* _YOUR OBJECTIVE_:
Which lines of the data contain the string "discriminate"? Copy every one.

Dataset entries
——————————

(** C4.  In every state reachable from the initial state by moves, new
    rounds and resets, the cached fields agree with the board.  Exactly
    one of the three statuses win, draw, ongoing holds, and which one
    depends on the board alone.  [gameOver] is set if and only if the board
    has a winner or is full.  [winningLine] is non-empty if and only if the
    board has a winner, and then it is one of the 8 winning lines and its
    three cells hold the same mark. *)
Theorem reachable_cached_state_consistent (s : GameState) :
  reachable s ->
  let isWin := exists w l, result s = win w l in
  let isDraw := result s = draw in
  let isOngoing := result s = ongoing in
  ((isWin /\ ~ isDraw /\ ~ isOngoing)
   \/ (~ isWin /\ isDraw /\ ~ isOngoing)
   \/ (~ isWin /\ ~ isDraw /\ isOngoing))
  /\ (isWin <-> hasWinner (board s))
  /\ (isDraw <-> ~ hasWinner (board s) /\ fullBoard (board s))
  /\ (isOngoing <-> ~ hasWinner (board s) /\ ~ fullBoard (board s))
  /\ (gameOver s = true <-> hasWinner (board s) \/ fullBoard (board s))
  /\ (winningLine s <> [] <-> hasWinner (board s))
  /\ (winningLine s <> [] ->
      exists a b c p,
        winningLine s = [a; b; c] /\ In (a, b, c) lines
        /\ lineHolds (board s) p (a, b, c)).
Proof.
  intros Hs isWin isDraw isOngoing.
  destruct (reachable_consistent s Hs) as (_ & Hg & Hl).
  pose proof (boardStatus_win (board s)) as HW.
  pose proof (boardStatus_draw (board s)) as HD.
  pose proof (boardStatus_ongoing (board s)) as HO.
  fold (result s) in HW, HD, HO. fold isWin in HW.
  fold isDraw in HD. fold isOngoing in HO.
  split.
  { unfold isWin, isDraw, isOngoing. destruct (result s) as [w l| |].
    - left. split; [eauto|]. split; discriminate.
    - right; left. split; [intros (w & l & H); discriminate|].
      split; [reflexivity|discriminate].
    - right; right. split; [intros (w & l & H); discriminate|].
      split; [discriminate|reflexivity]. }
  split; [assumption|]. split; [assumption|]. split; [assumption|].
  split.
  { rewrite Hg. rewrite <- HW.
    unfold isWin, isDraw, isOngoing in *.
    destruct (result s) as [w l| |] eqn:Hres.
    - split; [intros _; left; eauto|reflexivity].
    - split; [intros _; right; apply HD; reflexivity|reflexivity].
    - split; [discriminate|].
      destruct HO as [HO _]. specialize (HO eq_refl).
      intros [(w & l & H)|Hfull]; [discriminate|]. tauto. }
  rewrite Hl.
  destruct (calculateWinner_cases (board s))
    as [(a & b & c & p & Hin & Hp & Hr)|[Hn Hr]]; rewrite Hr; cbn [line].
  - split.
    + split; [|discriminate]. intros _. exists (a, b, c).
      split; [assumption|]. exists p. assumption.
    + intros _. exists a, b, c, p. auto.
  - split.
    + split; [congruence|tauto].
    + congruence.
Qed.

Lemma reachable_cached_state_consistent_witness :
  let s := run [applyMove 0; applyMove 4; applyMove 1; applyMove 5;
                applyMove 2] initialState in
  reachable s
  /\ (gameOver s = true <-> hasWinner (board s) \/ fullBoard (board s))
  /\ (winningLine s <> [] <-> hasWinner (board s)).
Proof.
  cbv zeta.
  assert (Hs : reachable (run [applyMove 0; applyMove 4; applyMove 1;
                               applyMove 5; applyMove 2] initialState)).
  { apply reachable_run. apply reach_init. }
  split; [exact Hs|].
  pose proof (reachable_cached_state_consistent _ Hs) as H.
  cbv zeta in H.
  split; [exact (proj1 (proj2 (proj2 (proj2 (proj2 H)))))
         |exact (proj1 (proj2 (proj2 (proj2 (proj2 (proj2 H))))))].
Defined.

(** ** New round and reset *)

(** C5.  [newRound] clears the board, unsets [gameOver], empties
    [winningLine], so that the status is [ongoing]; the active player is X
    when the prior state was over and is the prior active player
    otherwise; the three score counters are unchanged. *)
Theorem newRound_effect (s : GameState) :
  board (newRound s) = replicate 9 blank
  /\ gameOver (newRound s) = false
  /\ winningLine (newRound s) = []
  /\ result (newRound s) = ongoing
  /\ currentPlayer (newRound s)
     = (if gameOver s then PX else currentPlayer s)
  /\ scoreX (scores (newRound s)) = scoreX (scores s)
  /\ scoreO (scores (newRound s)) = scoreO (scores s)
  /\ draws (scores (newRound s)) = draws (scores s).
Proof.
  repeat (split; [reflexivity|]).
  split; [|repeat split].
  unfold newRound, currentPlayer. cbn [xIsNext].
  destruct (gameOver s); reflexivity.
Qed.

——————————

* _COMPLETED TASK_:
    - left. split; [eauto|]. split; discriminate.
    - right; left. split; [intros (w & l & H); discriminate|].
      split; [reflexivity|discriminate].
    - right; right. split; [intros (w & l & H); discriminate|].
      split; [discriminate|reflexivity]. }
    - split; [discriminate|].
      intros [(w & l & H)|Hfull]; [discriminate|]. tauto. }
    + split; [|discriminate]. intros _. exists (a, b, c).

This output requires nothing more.